Lady Gaga Polaroid Polarez GL20

Not content to simply design headphones with Dr. Dre, Lady Gaga has moved on to Polaroid, of all places, to wreak her particular brand of ocular havoc. Soon you too will be able to wear these enormous shades (pictured on this tastefully de-nippled mannequin), should you possess the neck strength of an adult giraffe. The kicker is, they display 1.4 inch images or video right beneath your eyes, either from an SD card or shot by the camera built right into the glasses. I cannot foresee anything bad possibly happening as a result of these glasses.

Vitality GlowCaps

Do you have difficulty remembering to take your pills? The Vitality GlowCaps, which attach to each of your prescription bottles, keep you accountable by wirelessly relaying a signal to the Vitality network every time you open the bottle. If you don’t do so at the regularly scheduled time, the thing will flash and play a ring-tone to remind you to down your Lipitor. They will also call your home phone, as well as alert your friends and family members every week to the fact that you have been taking your medicine. Also, this product costs $99 for a one cap starter kit plus a $15 per month subscription fee. I have a reminder for you to take your medicine: it’s your body feeling sickness, and if it doesn’t when you forget your pills, you don’t need to be on the pills in the first place. Also, alarm clocks. You’re welcome, sickly reader!


Fujitsu Lifebook AH572

It’s a Roomba with a security camera, so you can get a good look at your home invader’s feet before he steals all of your valuables, which would include the LG Hom-Bot. It was also advertised as being able to feed your pet while you’re away.

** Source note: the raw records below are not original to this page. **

(* ===== verification/EngineRoutes.v ===== *)
(** * The routes of the engine

    Models [register_routes] of src/plugins/manager/engine/src/routes.cppm: what it registers, in its
    order, with the handlers by name.  [serve] builds the table of Router.v with a stable sort and
    answers a request with it; [endpoints] lists the methods and full paths that the registration
    describes, which are the ones that the OpenAPI document names. *)

From Stdlib Require Import ZArith Ascii.
From stdpp Require Import base strings list.
From S2P Require Import Prelude Text HttpTypes Frame Steps Router RouterTable RouterBuild.

Open Scope Z_scope.
#[local] Open Scope string_scope.

(** ** Registration *)

#[local] Notation Routes := (@plan string Empty_set).
#[local] Notation Conf := (@setup string Empty_set).

Definition on (method : Method) (handler : string) : Conf := On method handler.

(** [Route{path}.get(..).put(..)] as a child.  A path or method that the constructor rejects would leave the
    plan one route short; [engine_misroutes] counts the operations and finds all 53. *)
Definition route (path : string) (conf : list Conf) (rest : Routes) : Routes :=
  match r ← make_route (chars path); configured conf r with Ok r => PRoute r rest | Err _ => rest end.

(** [Router(router, path).post(..).add_route(..).add_router(..)]. *)
Definition router (path : string) (conf : list Conf) (children : list (Routes -> Routes)) (rest : Routes) : Routes :=
  PRouter (chars path) conf (foldr (fun child rest => child rest) PNil children) rest.

Definition register_routes : Routes :=
  router "/api" [] [
    router "/v1" [] [
      router "/tasks" [on POST "task.create_definition"] [
        route "/:name" [on GET "task.get_definition"; on PUT "task.update_definition"; on DELETE "task.remove_definition"];
        route "/:name/enqueue" [on POST "task.enqueue_task"];
        route "/:id/result" [on POST "task.submit_result"];
        route "/:id/heartbeat" [on PATCH "task.heartbeat"];
        route "/queue_sizes" [on GET "task.queue_sizes"];
        route "/queue_polldata" [on GET "task.queue_polldata"];
        route "/queue_requeue/:type" [on POST "task.queue_requeue"];
        route "/search" [on POST "search.search_tasks"];
        router "/queue" [] [
          route "/:type" [on GET "task.poll"];
          route "/:type/domain/:domain" [on GET "task.poll_domain"]]];
      router "/workflows" [on POST "wf.create_definition"] [
        route "/:name" [on GET "wf.get_definition"; on PUT "wf.update_definition"; on DELETE "wf.remove_definition"];
        route "/:name/start" [on POST "wf.start_execution"];
        router "/exec" [] [
          route "/:id" [on GET "wf.get_execution"; on DELETE "wf.terminate_execution"];
          route "/:id/pause" [on POST "wf.pause_execution"];
          route "/:id/resume" [on POST "wf.resume_execution"];
          route "/:id/retry" [on POST "wf.retry_execution"];
          route "/:id/restart" [on POST "wf.restart_execution"];
          route "/:id/rerun" [on POST "wf.rerun_execution"];
          route "/:id/signal" [on POST "wf.signal_execution"]];
        router "/bulk" [] [
          route "/pause" [on POST "wf.bulk_pause"];
          route "/resume" [on POST "wf.bulk_resume"];
          route "/retry" [on POST "wf.bulk_retry"];
          route "/restart" [on POST "wf.bulk_restart"];
          route "/terminate" [on POST "wf.bulk_terminate"];
          route "/remove" [on POST "wf.bulk_remove"]]];
      router "/metadata" [] [
        route "/tasks" [on GET "meta.list_task_definitions"];
        route "/workflows" [on GET "meta.list_workflow_definitions"];
        route "/health" [on GET "meta.health_check"]];
      router "/query" [on POST "query.run_query"] [];
      router "/event_handlers" [on GET "events.list_handlers"; on POST "events.create_handler"] [
        route "/:name" [on GET "events.get_handler"; on PUT "events.update_handler"; on DELETE "events.remove_handler"]];
      router "/queue" [] [
        route "/update" [on POST "task.queue_update"]];
      router "/schedules" [on GET "schedules.list_schedules"; on POST "schedules.create_schedule"] [
        route "/:name" [on GET "schedules.get_schedule"; on PUT "schedules.update_schedule"; on DELETE "schedules.remove_schedule"];
        route "/:name/pause" [on POST "schedules.pause_schedule"];
        route "/:name/resume" [on POST "schedules.resume_schedule"];
        route "/:name/next_few_runs" [on GET "schedules.next_few_runs"]];
      router "/admin" [] [
        route "/consistency/:exec_id" [on POST "admin.consistency"];
        route "/config" [on GET "admin.config"]];
      router "/workflow" [] [
        route "/search" [on POST "search.search_workflows"]]]] PNil.

(** ** Requests *)

(** The routes of a plan with their full paths. *)
Definition methods : list Method := [GET; POST; PUT; DELETE; PATCH; HEAD; OPTIONS; CONNECT].

Definition operations (prefix : text) (r : @Route string Empty_set) : list (Method * text * string) :=
  methods ≫= (fun method =>
    match find_handler method (r_handler r) with Ok (Some h) => [(method, (prefix ++ slash :: r_path r)%list, h)] | _ => [] end).

Fixpoint endpoints_of (prefix : text) (p : Routes) : list (Method * text * string) :=
  match p with
  | PNil => []
  | PRoute r rest => (operations prefix r ++ endpoints_of prefix rest)%list
  | PRouter path conf below rest =>
      (match r ← make_route path; configured conf r with
       | Ok r => operations prefix r ++ endpoints_of (prefix ++ slash :: r_path r) below
       | Err _ => []
       end ++ endpoints_of prefix rest)%list
  end.

Definition endpoints : list (Method * text * string) := endpoints_of [] register_routes.

(** A request for a path: each parameter is [value]. *)
Definition instantiate (value path : text) : text :=
  split_path path ≫= (fun segment => slash :: match segment with c :: _ => if eqc c ":" then value else segment | [] => [] end).

Inductive Reply := Handled (handler : string) | Outcome (p : Published) | Undefined.

Definition table : result (@RouteHandler string Empty_set) :=
  ctx ← register None register_routes (context_at 1); build_context stable_sort ctx.

(** The last thing that a request did. *)
Definition serve (method : Method) (path : text) : option Reply :=
  match table with
  | Err _ => None
  | Ok t =>
      let run_middleware (m : Empty_set) (w : option Reply) := (w, true) in
      let run_handler h := modify (fun _ => Some (Handled h)) in
      let publish p (w : option Reply) := match p with Completed => w | _ => Some (Outcome p) end in
      match match_ run_middleware run_handler publish method path t None with
      | (_, Throw (Other UndefinedBehaviour)) => Some Undefined
      | (w, _) => w
      end
  end.

Definition handled (handler : string) (r : option Reply) : bool :=
  match r with Some (Handled h) => String.eqb h handler | _ => false end.

(** The endpoints whose requests do not reach their handler. *)
Definition misrouted (value : string) : list string :=
  endpoints ≫= (fun '(method, path, handler) =>
    if handled handler (serve method (instantiate (chars value) path)) then [] else [handler]).

(** ** What is served *)

(** Of the 53 operations that the engine registers, 31 do not reach their handler in a request whose
    parameters are all "b": a path of several segments below a router is one edge of the table, which no
    segment matches or which matches any one segment, and a parameter hides the literal siblings that the
    probe meets after it. *)
Example engine_misroutes : length endpoints = 53%nat /\
  misrouted "b" =
    ["task.enqueue_task"; "task.submit_result"; "task.heartbeat"; "task.queue_sizes"; "task.queue_polldata";
     "task.queue_requeue"; "search.search_tasks"; "task.poll"; "task.poll_domain"; "wf.start_execution";
     "wf.get_execution"; "wf.terminate_execution"; "wf.pause_execution"; "wf.resume_execution"; "wf.retry_execution";
     "wf.restart_execution"; "wf.rerun_execution"; "wf.signal_execution"; "wf.bulk_pause"; "wf.bulk_resume";
     "wf.bulk_retry"; "wf.bulk_restart"; "wf.bulk_terminate"; "wf.bulk_remove"; "schedules.get_schedule";
     "schedules.update_schedule"; "schedules.remove_schedule"; "schedules.pause_schedule";
     "schedules.resume_schedule"; "schedules.next_few_runs"; "admin.consistency"].
Proof. vm_compute. done. Qed.

(** Which handler a request reaches depends on the hash of the name in its path. *)
Example name_decides :
  serve GET (chars "/api/v1/tasks/b") = Some (Handled "task.get_definition") /\
  serve GET (chars "/api/v1/tasks/a") = Some (Outcome MethodNotAllowed) /\
  serve GET (chars "/api/v1/schedules/b") = Some (Handled "schedules.next_few_runs") /\
  serve GET (chars "/api/v1/schedules/a") = Some (Handled "schedules.get_schedule").
Proof. vm_compute. done. Qed.

(** A method that [parse_method] does not know shifts the mask by more than its width. *)
Example unknown_method_undefined :
  serve (parse_method "FOO") (chars "/api/v1/query") = Some Undefined /\
  serve (parse_method "POST") (chars "/api/v1/query") = Some (Handled "query.run_query").
Proof. vm_compute. done. Qed.
(* ===== verification/RouterExecutor.v ===== *)
(** * The request executor

    Models src/include/core/router/executor.cppm: [RouterExecutor] queues the requests that the HTTP/2
    thread hands over ([enqueue]) and answers them one at a time on a worker of the contract scheduler
    (Contracts.v): [begin_execute] is [on_execute] up to the release of the queue, [end_execute] what
    follows [match]; other threads enqueue in between.  [scheduled] stands for the contract: the wake
    callback and [shedule] set it, the worker clears it when it calls the handler.  The call of [shedule]
    belongs to the step that releases the queue: the contract does not run again before it returns.

    The theorems: while handlers throw nothing but [std::runtime_error], a request that waits is always
    going to be taken up ([waiting_is_scheduled], [every_request_is_answered]); the first other exception
    leaves [m_executing] set and every later request waits for ever ([executor_stuck]). *)

From Stdlib Require Import ZArith Lia.
From stdpp Require Import base strings list relations.
From S2P Require Import Prelude Text HttpTypes Frame Steps Router.

Section Executor.
Context {H M W : Type}.
Variable run_middleware : M -> W -> W * bool.
Variable run_handler : H -> step W unit.
Variable publish : Published -> W -> W.

(** [res->set_status(NOT_FOUND)] and [send()]. *)
Variable reply_not_found : W -> W.

Record PendingRequest := mkPending { req_method : string; req_path : text }.

Record RouterExecutor := mkExecutor {
  m_pending : list PendingRequest;
  m_executing : bool;
  scheduled : bool;
}.

Definition new_executor : RouterExecutor := mkExecutor [] false false.

Definition is_idle (x : RouterExecutor) : bool := bool_decide (m_pending x = []) && negb (m_executing x).

(** [m_wake] is set before requests arrive. *)
Definition enqueue (p : PendingRequest) (x : RouterExecutor) : RouterExecutor :=
  let was_idle := bool_decide (m_pending x = []) in
  mkExecutor (m_pending x ++ [p]) (m_executing x) (if was_idle && negb (m_executing x) then true else scheduled x).

Definition begin_execute (x : RouterExecutor) : option PendingRequest * RouterExecutor :=
  match m_pending x with
  | [] => (None, mkExecutor [] (m_executing x) false)
  | pending :: rest => (Some pending, mkExecutor rest true false)
  end.

(** [match] inside the try block. *)
Definition answer_request (t : @RouteHandler H M) (pending : PendingRequest) : step W unit := fun w =>
  match match_ run_middleware run_handler publish (parse_method (req_method pending)) (req_path pending) t w with
  | (w, Throw (Other RuntimeError)) => (reply_not_found w, Return tt)
  | r => r
  end.

(** What follows, unless an exception left the handler. *)
Definition end_execute (o : outcome unit) (x : RouterExecutor) : RouterExecutor :=
  match o with
  | Return _ => mkExecutor (m_pending x) false (if bool_decide (m_pending x = []) then scheduled x else true)
  | Throw _ => x
  end.

Definition on_execute (t : @RouteHandler H M) : step (RouterExecutor * W) unit := fun '(x, w) =>
  match begin_execute x with
  | (None, x) => ((x, w), Return tt)
  | (Some pending, x) => let '(w, o) := answer_request t pending w in ((end_execute o x, w), o)
  end.

(** ** Interleavings *)

(** The executor, the request that its worker is at, and those that were answered. *)
Record system := mkSystem { executor : RouterExecutor; current : option PendingRequest; answered : list PendingRequest }.

Inductive event :=
  | Arrive (p : PendingRequest)
  | Begin
  | End (o : outcome unit).

Inductive run : event -> system -> system -> Prop :=
  | run_arrive p x c l : run (Arrive p) (mkSystem x c l) (mkSystem (enqueue p x) c l)
  | run_begin x l c x' : scheduled x = true -> begin_execute x = (c, x') -> run Begin (mkSystem x None l) (mkSystem x' c l)
  | run_end o x p l : run (End o) (mkSystem x (Some p) l) (mkSystem (end_execute o x) None (l ++ [p])).

Definition start : system := mkSystem new_executor None [].

Inductive runs : list event -> system -> Prop :=
  | runs_nil : runs [] start
  | runs_snoc es e s s' : runs es s -> run e s s' -> runs (es ++ [e]) s'.

(** The handlers threw nothing that [on_execute] does not catch. *)
Definition caught (e : event) : Prop := match e with End (Throw _) => False | _ => True end.

Definition arrivals (es : list event) : list PendingRequest := es ≫= (fun e => match e with Arrive p => [p] | _ => [] end).

(** [on_execute] is a beginning and an end with nothing in between. *)
Lemma on_execute_runs t x w x' w' o p rest l : m_pending x = p :: rest -> scheduled x = true ->
  on_execute t (x, w) = ((x', w'), o) ->
  exists s, run Begin (mkSystem x None l) s /\ run (End o) s (mkSystem x' None (l ++ [p])).
Proof.
  intros Hp Hs. unfold on_execute. destruct (begin_execute x) as [c x1] eqn:Hb. pose proof Hb as Hb'.
  unfold begin_execute in Hb'. rewrite Hp in Hb'. injection Hb' as <- <-.
  destruct (answer_request t p w) as [w1 o1]. intros [= <- <- <-]. eexists. split; [by econstructor|constructor].
Qed.

Definition consistent (s : system) : Prop :=
  m_executing (executor s) = bool_decide (current s <> None) /\
  (current s <> None -> scheduled (executor s) = false) /\
  (current s = None -> m_pending (executor s) <> [] -> scheduled (executor s) = true).

Lemma runs_consistent es s : runs es s -> Forall caught es -> consistent s.
Proof.
  intros Hr. induction Hr as [|es e s s' Hr IH Hstep]; [by intros _; split_and!|]. intros [Hes He]%Forall_app. apply Forall_cons in He as [He _].
  specialize (IH Hes). destruct IH as (Hx & Hc & Hn). destruct Hstep as [p x c l|x l c x' Hs Hb|o x p l]; cbn in *.
  - unfold consistent, enqueue; cbn. rewrite Hx. case_bool_decide as Hcur; cbn.
    + rewrite andb_false_r. split_and!; [done|done|]. intros ->. done.
    + split_and!; [done|intros ?; done|]. intros _ _. rewrite andb_true_r. case_bool_decide; [done|]. apply Hn; [|done].
      destruct c; [|done]. by destruct Hcur.
  - unfold begin_execute in Hb. destruct (m_pending x) as [|q rest]; injection Hb as <- <-; unfold consistent; cbn; done.
  - destruct o; [|done]. unfold consistent; cbn. split_and!; [done|done|]. intros _ Hp. by case_bool_decide.
Qed.

(** C20: a request that waits is going to be taken up: when no request is being answered and some wait,
    the contract is scheduled, whatever the order of arrivals and executions. *)
Theorem waiting_is_scheduled es s :
  runs es s -> Forall caught es -> current s = None -> m_pending (executor s) <> [] -> scheduled (executor s) = true.
Proof. intros Hr Hc Hn Hp. by apply (runs_consistent es s Hr Hc). Qed.

(** Every request is taken up once, in the order of arrival. *)
Theorem every_request_is_answered es s : runs es s ->
  arrivals es = answered s ++ option_list (current s) ++ m_pending (executor s).
Proof.
  intros Hr. induction Hr as [|es e s s' Hr IH Hstep]; [done|]. unfold arrivals in *. rewrite bind_app, IH. clear IH.
  destruct Hstep as [p x c l|x l c x' Hs Hb|o x p l]; cbn.
  - by rewrite <- !(assoc_L (++)).
  - unfold begin_execute in Hb. destruct (m_pending x) as [|q rest]; injection Hb as <- <-; cbn; by rewrite ?app_nil_r.
  - rewrite app_nil_r. destruct o; cbn; by rewrite <- (assoc_L (++)).
Qed.

(** ** An exception of another type *)

Inductive continues : system -> list event -> system -> Prop :=
  | continues_nil s : continues s [] s
  | continues_snoc s es e s' s'' : continues s es s' -> run e s' s'' -> continues s (es ++ [e]) s''.

(** after an exception that is not a [std::runtime_error] the executor is stuck: [m_executing] stays
    set, so no arrival wakes the worker again and nothing more is answered. *)
Theorem executor_stuck es s e s1 es' s' :
  runs es s -> Forall caught es -> run (End (Throw e)) s s1 -> continues s1 es' s' ->
  answered s' = answered s1 /\ current s' = None /\ scheduled (executor s') = false /\
  m_pending (executor s') = m_pending (executor s1) ++ arrivals es'.
Proof.
  intros Hr Hc Hthrow Hcont. destruct (runs_consistent es s Hr Hc) as (Hx & Hs & _). inversion Hthrow as [| |o x p l]; subst. cbn in *.
  specialize (Hs ltac:(done)).
  assert (answered s' = l ++ [p] /\ current s' = None /\ scheduled (executor s') = false /\ m_executing (executor s') = true /\
    m_pending (executor s') = m_pending x ++ arrivals es') as (? & ? & ? & _ & ?); [|done].
  clear Hthrow. remember (mkSystem x None (l ++ [p])) as s1 eqn:Heq. induction Hcont as [s0|s0 es' ev s2 s3 Hcont IH Hstep]; subst s0.
  { cbn. by rewrite app_nil_r. }
  destruct (IH eq_refl) as (Ha & Hcur & Hsch & Hex & Hp). inversion Hstep as [q x0 c0 l0|x0 l0 c0 x' Hs' Hb|o x0 p0 l0]; subst; cbn in *; try done.
  - unfold enqueue, arrivals in *. cbn. rewrite Hex, andb_false_r, bind_app, Hp. cbn. split_and!; try done. by rewrite <- (assoc_L (++)).
  - congruence.
Qed.

End Executor.

(** A second request arrives while the first is answered. *)
Lemma waiting_is_scheduled_witness :
  exists s, runs [Arrive (mkPending "GET" []); Begin; Arrive (mkPending "PUT" []); End (Return tt)] s /\
    scheduled (executor s) = true.
Proof.
  eexists. assert (runs [Arrive (mkPending "GET" []); Begin; Arrive (mkPending "PUT" []); End (Return tt)]
    (mkSystem (mkExecutor [mkPending "PUT" []] false true) None [mkPending "GET" []])) as Hr.
  { apply (runs_snoc [Arrive (mkPending "GET" []); Begin; Arrive (mkPending "PUT" []) ] _
      (mkSystem (mkExecutor [mkPending "PUT" []] true false) (Some (mkPending "GET" [])) [])); [|constructor].
    apply (runs_snoc [Arrive (mkPending "GET" []); Begin] _
      (mkSystem (mkExecutor [] true false) (Some (mkPending "GET" [])) [])); [|constructor].
    apply (runs_snoc [Arrive (mkPending "GET" [])] _
      (mkSystem (mkExecutor [mkPending "GET" []] false true) None [])); [|by constructor].
    apply (runs_snoc [] _ start); constructor. }
  split; [exact Hr|]. apply (waiting_is_scheduled _ _ Hr); [repeat constructor|reflexivity|discriminate].
Defined.
Definition trigger (k : event_kind) (fuel : nat) (self : t) (data : dict)
    (fx : effects) : effects * store * option outcome :=
  match k with
  | folder_created => trigger_folder_created fuel self data fx
  | folder_updated => trigger_folder_updated fuel self data fx
  | document_created => trigger_document_created fuel self data fx
  | document_updated => trigger_document_updated fuel self data fx
  end.

(** *** Notions used to state what a trigger does *)

(** The store after the handlers [hs] were called one after the other. *)
Fixpoint after (hs : list handler) (st : store) : store :=
  match hs with
  | [] => st
  | h :: rest => after rest (fst (call h st))
  end.

(** These calls: each handler with the payload as the handlers before it
    left it. *)
Fixpoint calls_of (hs : list handler) (st : store) : list (nat * dict) :=
  match hs with
  | [] => []
  | h :: rest => (h, payload st) :: calls_of rest (fst (call h st))
  end.

(** The lines these calls make the loop log: one for each call that raises
    an exception whose [str] returns. *)
Fixpoint error_lines (prefix : string) (hs : list handler) (st : store)
    : list string :=
  match hs with
  | [] => []
  | h :: rest =>
      match snd (call h st) with
      | Returns => []
      | Raises e =>
          match str e with
          | Str s => [prefix +:+ s]
          | StrRaises _ => []
          end
      end ++ error_lines prefix rest (fst (call h st))
  end.




End Triggers.

End SliteEventHandler.

(** ** Invariants of the converter's state *)

(** No bullet list in the heap is empty. *)
Definition bullets_nonempty (h : list node) : Prop :=
  forall (l : loc) (items : list node),
    h !! l = Some (BulletList items) -> items <> [].

(** The ["type"] key of a node. *)
Definition node_type (n : node) : string :=
  match n with
  | Text _ => "text"
  | Paragraph _ => "paragraph"
  | Heading _ _ => "heading"
  | ListItem _ => "listItem"
  | BulletList _ => "bulletList"
  | Doc _ => "doc"
  end.

(** Every reference of the state is to an object of the heap, the open list
    is a bullet list and the open paragraph a paragraph. *)
Definition wf (st : state) : Prop :=
  Forall (fun l : loc => l < length (heap st)) (doc_content st)
  /\ (forall l : loc, current_list st = Some l ->
       node_type <$> heap st !! l = Some "bulletList")
  /\ (forall l : loc, current_paragraph st = Some l ->
       node_type <$> heap st !! l = Some "paragraph").

(** ** Notions used to state the metadata stamp and the triggers *)

(** [isinstance(v, dict)]. *)
Definition is_dict (v : value) : bool :=
  match v with
  | VDict _ => true
  | _ => false
  end.

(** The mapping under ["metadata"] before the call, empty when there is
    none. *)
Definition old_metadata (data : dict) : dict :=
  match data !! "metadata" with
  | Some (VDict m) => m
  | _ => ∅
  end.

Definition quiet_handler : SliteEventHandler.handler := 3.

Dang, isn’t that awesome? No, it’s not. It can only feed Lord Scruffertons if it’s within range of an automatic food dispenser. Automatic: as in the food dispenser can feed the dog perfectly fine just by itself. What do I know, though—this thing will probably become the new Starcraft to the Koreans.

Fujitsu Lifebook AH572

Fujitsu’s new 3D laptop comes with polarized glasses (the shitty alternative to the far superior shutter shades) and its own 3D webcam. Yes, a 3D webcam. Coupled with the fact that it includes a second-gen Intel Core i5 processor when everyone’s moved on to greener pastures with Sandy Bridge, and the starter model costs a thousand bucks, and it cannot actually produce any realistic 3D imagery—I’d say you can give this one a pass this year.

GM En-V

If you’re worried that your Smart car makes you look too butch, GM has a solution for you in the En-V, the two-person vehicle that was cut from the bumper car scene in Tron Legacy for not making enough sense. General Motors showed off the pod, which can be kicked over by a toddler with atrophied calf muscles, in December. I just can’t believe they’re still showing it. It’s envisioned as a solution for busy speedways of the future (the press release paints a glim picture of a mega-city covered Earth, 2030 A.D., population: 8 billion), but won’t we have better technology by the time there is any sort of demand for something like this? Thanks for busy dumping money into this stupid crap, GM, and passing the costs on to me. This is why I can’t have my dream Buick.

Signeo Soul by Ludacris

Really, the rapper-endorsed headphone market hasn’t yet reached the saturation point? Thank God, because I’m holding out for the Spinderella Earhole Ticklers. You may, however, want to side with Ludacris in this audio beef, and you are now able to with the Signeo Soul headphones. They’ll be available in five different models, from in-ear to on-ear to noise cancelling. Though the press flim-flam claims that the Soul line is “yet another successful venture of the business mogul,” it remains to be seen how many pairs will actually be sold, because I know exactly zero dudes in America who have ever heard of Signeo (besides headphones for Asians, they make gangsta dehumidifiers for General Electric).